Well, get this. He came to me the other night (while he was drinking) and was talking like he wanted to back out of this appointment and do it some other time.
LIKE WHEN???
When your eyes are completely damaged from the contacts rendering you "no longer eligible" for the surgery?
Sorry Charlie!!
It's happening on Tuesday and that's that!
Now, I will let you know how it all goes...tomorrow.
-----------------------------------------------------------------------------
Dom is feeling better.
He was having some more pain from the bladder infection and I was feeling a little helpless because it was Sunday morning. The ibuprofen we have doesn't help with the pain.

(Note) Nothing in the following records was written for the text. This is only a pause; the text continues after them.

(** * PyRaysum: the layer-stack model, the ray geometry, the trace
      unpacker and the receiver-function engine of [pyraysum/prs.py]

    The development embeds the Python module shallowly.

    - NumPy float arrays are lists of exact rationals ([Qc]): every float is
      a rational, and the arithmetic of the module ([+], [-], [*], [/]) is
      taken without rounding.  Division by zero, which NumPy answers with
      [inf]/[nan] and a warning (never an exception), follows [Qcdiv].
    - Exceptions are values of [exn].  A method of a mutable object returns
      an [outcome]: the object as the method leaves it, whether it returned
      or raised, because a Python exception does not roll back what was
      assigned before it.
    - Layer and trace indices are natural numbers (Python's negative,
      wrap-around indices are not modelled).
    - NumPy's index functions follow NumPy >= 1.19: [np.delete] raises on
      an index out of bounds. *)

From Stdlib Require Import QArith Qcanon ZArith Lia Ascii String.
From stdpp Require Import base numbers list strings gmap.

Local Open Scope Qc_scope.

(** ** Exceptions and results *)

Inductive exn : Type :=
  | IndexError
  | ValueError
  | TypeError
  | KeyError
  | NameError
  | Exception.

Inductive result (A : Type) : Type :=
  | Ok (a : A)
  | Err (e : exn).
Arguments Ok {A} a.
Arguments Err {A} e.

#[global] Instance result_ret : MRet result := λ A a, Ok a.
#[global] Instance result_bind : MBind result := λ A B k r,
  match r with
  | Ok a => k a
  | Err e => Err e
  end.

(** What a method call leaves behind: the receiver after a normal return, or
    the exception together with the receiver as it stands at the raise. *)
Inductive outcome (S : Type) : Type :=
  | Normal (s : S)
  | Raised (e : exn) (s : S).
Arguments Normal {S} s.
Arguments Raised {S} e s.

Definition state_of {S : Type} (o : outcome S) : S :=
  match o with
  | Normal s => s
  | Raised _ s => s
  end.

Definition obind {S : Type} (o : outcome S) (k : S → outcome S) : outcome S :=
  match o with
  | Normal s => k s
  | Raised e s => Raised e s
  end.

(** Run a fallible pure computation inside a method: on failure the receiver
    is still [s]. *)
Definition lift {S A : Type} (s : S) (r : result A) (k : A → outcome S) : outcome S :=
  match r with
  | Ok a => k a
  | Err e => Raised e s
  end.

(** ** NumPy on one-dimensional arrays *)

Definition qz (z : Z) : Qc := Qc_of_Z z.

(** [np.pi]: the double nearest to pi, 0x400921FB54442D18. *)
Definition np_pi : Qc := Q2Qc (884279719003555 # 281474976710656).

(** [np.zeros(n)] *)
Definition np_zeros (n : nat) : list Qc := replicate n 0.

(** Elementwise binary operation with NumPy's broadcasting rule for
    one-dimensional operands: equal lengths, or one operand of length 1. *)
Definition np_binop {A B C : Type} (f : A → B → C) (x : list A) (y : list B)
    : result (list C) :=
  if decide (length x = length y) then Ok (zip_with f x y)
  else match x, y with
       | [a], _ => Ok (map (f a) y)
       | _, [b] => Ok (map (λ a, f a b) x)
       | _, _ => Err ValueError
       end.

Definition np_div (x y : list Qc) : result (list Qc) := np_binop Qcdiv x y.
Definition np_mul (x y : list Qc) : result (list Qc) := np_binop Qcmult x y.

(** [arr[a:b]] *)
Definition slice {A : Type} (a b : nat) (l : list A) : list A :=
  take (b - a) (drop a l).

(** [arr[n]] *)
Definition getitem {A : Type} (l : list A) (n : nat) : result A :=
  match l !! n with
  | Some x => Ok x
  | None => Err IndexError
  end.

(** [arr[n] = x] *)
Definition setitem {A : Type} (l : list A) (n : nat) (x : A) : result (list A) :=
  if decide (n < length l)%nat then Ok (<[n:=x]> l) else Err IndexError.

(** [np.insert(arr, n, x)] *)
Definition np_insert {A : Type} (l : list A) (n : nat) (x : A) : result (list A) :=
  if decide (n ≤ length l)%nat then Ok (take n l ++ x :: drop n l)
  else Err IndexError.

(** [np.delete(arr, n)] *)
Definition np_delete {A : Type} (l : list A) (n : nat) : result (list A) :=
  if decide (n < length l)%nat then Ok (take n l ++ drop (S n) l)
  else Err IndexError.

(** [np.delete(arr, range(a, b))] *)
Definition np_delete_range {A : Type} (l : list A) (a b : nat) : result (list A) :=
  if decide (b ≤ a)%nat then Ok l
  else if decide (b ≤ length l)%nat then Ok (take a l ++ drop b l)
  else Err IndexError.

(** The builtin [sum]: a left fold starting from 0. *)
Definition py_sum (l : list Qc) : Qc := fold_left Qcplus l 0.

(** The builtin [all] on a list of truth values. *)
Definition py_all (l : list bool) : bool := forallb id l.

(** [x * np.pi/180] on an array. *)
Definition to_radians (l : list Qc) : list Qc :=
  map (λ x, x * np_pi / qz 180) l.

(** ** class Model *)

(** The instance attributes of [Model]: the user attributes, and the
    fixed-capacity copies [f...] handed to the Fortran routine.  [rho] holds
    [None] entries when the constructor was given [rho=None]. *)
Record Model : Type := mkModel {
  nlay : Z;
  thickn : list Qc;
  rho : list (option Qc);
  vp : list Qc;
  vs : list Qc;
  vpvs : list Qc;
  flag : list Z;
  ani : list Qc;
  trend : list Qc;
  plunge : list Qc;
  strike : list Qc;
  dip : list Qc;
  maxlay : Z;
  fthickn : list Qc;
  frho : list (option Qc);
  fvp : list Qc;
  fvs : list Qc;
  fflag : list Qc;
  fani : list Qc;
  ftrend : list Qc;
  fplunge : list Qc;
  fstrike : list Qc;
  fdip : list Qc
}.

(** The ten arrays that [_set_fattributes] assigns. *)
Record Mirror : Type := mkMirror {
  m_thickn : list Qc;
  m_rho : list (option Qc);
  m_vp : list Qc;
  m_vs : list Qc;
  m_flag : list Qc;
  m_ani : list Qc;
  m_trend : list Qc;
  m_plunge : list Qc;
  m_strike : list Qc;
  m_dip : list Qc
}.

Definition mirror (m : Model) : Mirror :=
  mkMirror (fthickn m) (frho m) (fvp m) (fvs m) (fflag m) (fani m)
           (ftrend m) (fplunge m) (fstrike m) (fdip m).

Definition with_mirror (m : Model) (f : Mirror) : Model :=
  mkModel (nlay m) (thickn m) (rho m) (vp m) (vs m) (vpvs m) (flag m) (ani m)
          (trend m) (plunge m) (strike m) (dip m) (maxlay m)
          (m_thickn f) (m_rho f) (m_vp f) (m_vs f) (m_flag f) (m_ani f)
          (m_trend f) (m_plunge f) (m_strike f) (m_dip f).

(** [Model._set_fattributes]: [np.zeros(self.maxlay - self.nlay)] raises
    [ValueError] on a negative length; then each array is appended the tail. *)
Definition _set_fattributes (m : Model) : outcome Model :=
  if decide (nlay m ≤ maxlay m)%Z then
    let tail := np_zeros (Z.to_nat (maxlay m - nlay m)) in
    Normal (with_mirror m
      (mkMirror
         (thickn m ++ tail)
         (rho m ++ map Some tail)
         (vp m ++ tail)
         (vs m ++ tail)
         (map qz (flag m) ++ tail)
         (ani m ++ tail)
         (to_radians (trend m ++ tail))
         (to_radians (plunge m ++ tail))
         (to_radians (strike m ++ tail))
         (to_radians (dip m ++ tail))))
  else Raised ValueError m.

(** An optional constructor argument: [None], a number, or an array. *)
Inductive optarg : Type :=
  | ArgNone
  | ArgNumber (v : Qc)
  | ArgArray (l : list Qc).

(** The local function [_get_val] of [Model.__init__]. *)
Definition _get_val (nlay : nat) (v : optarg) : list Qc :=
  match v with
  | ArgNumber x => replicate nlay x
  | ArgArray l => l
  | ArgNone => replicate nlay 0
  end.

(** [Model.__init__].  [flag_] is an [int] (left) or a sequence (right). *)
Definition Model_init (thickn_ : list Qc) (rho_ : option (list Qc))
    (vp_ vs_ : list Qc) (flag_ : Z + list Z)
    (ani_ trend_ plunge_ strike_ dip_ : optarg) (maxlay_ : Z) : result Model :=
  let nlay_ := length thickn_ in
  let rho' := match rho_ with
              | Some r => map Some r
              | None => replicate nlay_ None
              end in
  vpvs_ ← np_div vp_ vs_;
  let flag' := match flag_ with
               | inl f => replicate nlay_ f
               | inr l => l
               end in
  let m := mkModel (Z.of_nat nlay_) thickn_ rho' vp_ vs_ vpvs_ flag'
             (_get_val nlay_ ani_) (_get_val nlay_ trend_)
             (_get_val nlay_ plunge_) (_get_val nlay_ strike_)
             (_get_val nlay_ dip_) maxlay_
             [] [] [] [] [] [] [] [] [] [] in
  match _set_fattributes m with
  | Normal m' => Ok m'
  | Raised e _ => Err e
  end.

Definition set_vp (m : Model) (x : list Qc) : Model :=
  mkModel (nlay m) (thickn m) (rho m) x (vs m) (vpvs m) (flag m) (ani m)
          (trend m) (plunge m) (strike m) (dip m) (maxlay m)
          (fthickn m) (frho m) (fvp m) (fvs m) (fflag m) (fani m)
          (ftrend m) (fplunge m) (fstrike m) (fdip m).

Definition set_vs (m : Model) (x : list Qc) : Model :=
  mkModel (nlay m) (thickn m) (rho m) (vp m) x (vpvs m) (flag m) (ani m)
          (trend m) (plunge m) (strike m) (dip m) (maxlay m)
          (fthickn m) (frho m) (fvp m) (fvs m) (fflag m) (fani m)
          (ftrend m) (fplunge m) (fstrike m) (fdip m).

Definition set_vpvs (m : Model) (x : list Qc) : Model :=
  mkModel (nlay m) (thickn m) (rho m) (vp m) (vs m) x (flag m) (ani m)
          (trend m) (plunge m) (strike m) (dip m) (maxlay m)
          (fthickn m) (frho m) (fvp m) (fvs m) (fflag m) (fani m)
          (ftrend m) (fplunge m) (fstrike m) (fdip m).

Definition set_thickn (m : Model) (x : list Qc) : Model :=
  mkModel (nlay m) x (rho m) (vp m) (vs m) (vpvs m) (flag m) (ani m)
          (trend m) (plunge m) (strike m) (dip m) (maxlay m)
          (fthickn m) (frho m) (fvp m) (fvs m) (fflag m) (fani m)
          (ftrend m) (fplunge m) (fstrike m) (fdip m).

Definition set_rho (m : Model) (x : list (option Qc)) : Model :=
  mkModel (nlay m) (thickn m) x (vp m) (vs m) (vpvs m) (flag m) (ani m)
          (trend m) (plunge m) (strike m) (dip m) (maxlay m)
          (fthickn m) (frho m) (fvp m) (fvs m) (fflag m) (fani m)
          (ftrend m) (fplunge m) (fstrike m) (fdip m).

Definition set_flag (m : Model) (x : list Z) : Model :=
  mkModel (nlay m) (thickn m) (rho m) (vp m) (vs m) (vpvs m) x (ani m)
          (trend m) (plunge m) (strike m) (dip m) (maxlay m)
          (fthickn m) (frho m) (fvp m) (fvs m) (fflag m) (fani m)
          (ftrend m) (fplunge m) (fstrike m) (fdip m).

Definition set_ani (m : Model) (x : list Qc) : Model :=
  mkModel (nlay m) (thickn m) (rho m) (vp m) (vs m) (vpvs m) (flag m) x
          (trend m) (plunge m) (strike m) (dip m) (maxlay m)
          (fthickn m) (frho m) (fvp m) (fvs m) (fflag m) (fani m)
          (ftrend m) (fplunge m) (fstrike m) (fdip m).

Definition set_trend (m : Model) (x : list Qc) : Model :=
  mkModel (nlay m) (thickn m) (rho m) (vp m) (vs m) (vpvs m) (flag m) (ani m)
          x (plunge m) (strike m) (dip m) (maxlay m)
          (fthickn m) (frho m) (fvp m) (fvs m) (fflag m) (fani m)
          (ftrend m) (fplunge m) (fstrike m) (fdip m).

Definition set_plunge (m : Model) (x : list Qc) : Model :=
  mkModel (nlay m) (thickn m) (rho m) (vp m) (vs m) (vpvs m) (flag m) (ani m)
          (trend m) x (strike m) (dip m) (maxlay m)
          (fthickn m) (frho m) (fvp m) (fvs m) (fflag m) (fani m)
          (ftrend m) (fplunge m) (fstrike m) (fdip m).

Definition set_strike (m : Model) (x : list Qc) : Model :=
  mkModel (nlay m) (thickn m) (rho m) (vp m) (vs m) (vpvs m) (flag m) (ani m)
          (trend m) (plunge m) x (dip m) (maxlay m)
          (fthickn m) (frho m) (fvp m) (fvs m) (fflag m) (fani m)
          (ftrend m) (fplunge m) (fstrike m) (fdip m).

Definition set_dip (m : Model) (x : list Qc) : Model :=
  mkModel (nlay m) (thickn m) (rho m) (vp m) (vs m) (vpvs m) (flag m) (ani m)
          (trend m) (plunge m) (strike m) x (maxlay m)
          (fthickn m) (frho m) (fvp m) (fvs m) (fflag m) (fani m)
          (ftrend m) (fplunge m) (fstrike m) (fdip m).

Definition set_nlay (m : Model) (n : Z) : Model :=
  mkModel n (thickn m) (rho m) (vp m) (vs m) (vpvs m) (flag m) (ani m)
          (trend m) (plunge m) (strike m) (dip m) (maxlay m)
          (fthickn m) (frho m) (fvp m) (fvs m) (fflag m) (fani m)
          (ftrend m) (fplunge m) (fstrike m) (fdip m).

The Doctor had prescribed 6 pills specifically for this bladder pain but that was earlier in the week and Dom had already run out.
What the heck was I going to do??
I guess out of habit I called the Doctor's office and he answered.
YES! HE!!
The Doctor himself!
Dom talked to him and then I talked to him and he faxed over a prescription for the pain meds to a local pharmacy and Dom got his pain meds.
Just. Like. That.
It was Awesome!
My Pediatrician Rocks!!
Does yours?
---------------------------------------------------------------------
I just got off the phone with my Sister-In-Law in New York. We always have a good time on the phone. We are always cracking up about something.
My brother had told us some time back that he was going to be planning a trip here in April because they were going to be scouting for a place to live.
YAY!!
And THEN...he calls a few weeks later and says that he may not be able to come because he has so much to do.
BOO!
BOY! You betta brang yo ass down here to Texas and visit yo family!!!
Ain't nobody playin wichyu!!
Besides, you gotta come and see my babies! They are nothing like your dog, Zoe!
Zoe is a PUSSY.
Zoe is Scooby Doo!
My cat Tattoo is tougher than that chump. Check out Tattoo...
I can guarantee that MY DOGS won't be letting no cat dunk their heads in the pool in the middle of the night and go running into MY ARMS.
I've seen that dog in action.
SHE'S FAST!
She runs away very fast.
Check out Dom's blog. He posted an appropriate picture for you!!!
That's the beat-down my cat will give your dog right there brotha!
So you better start buying those tickets!!
You don't want to get me started on Jade!!
(Do you puree her cat food now? Cause we all know she ain't got no teeth!)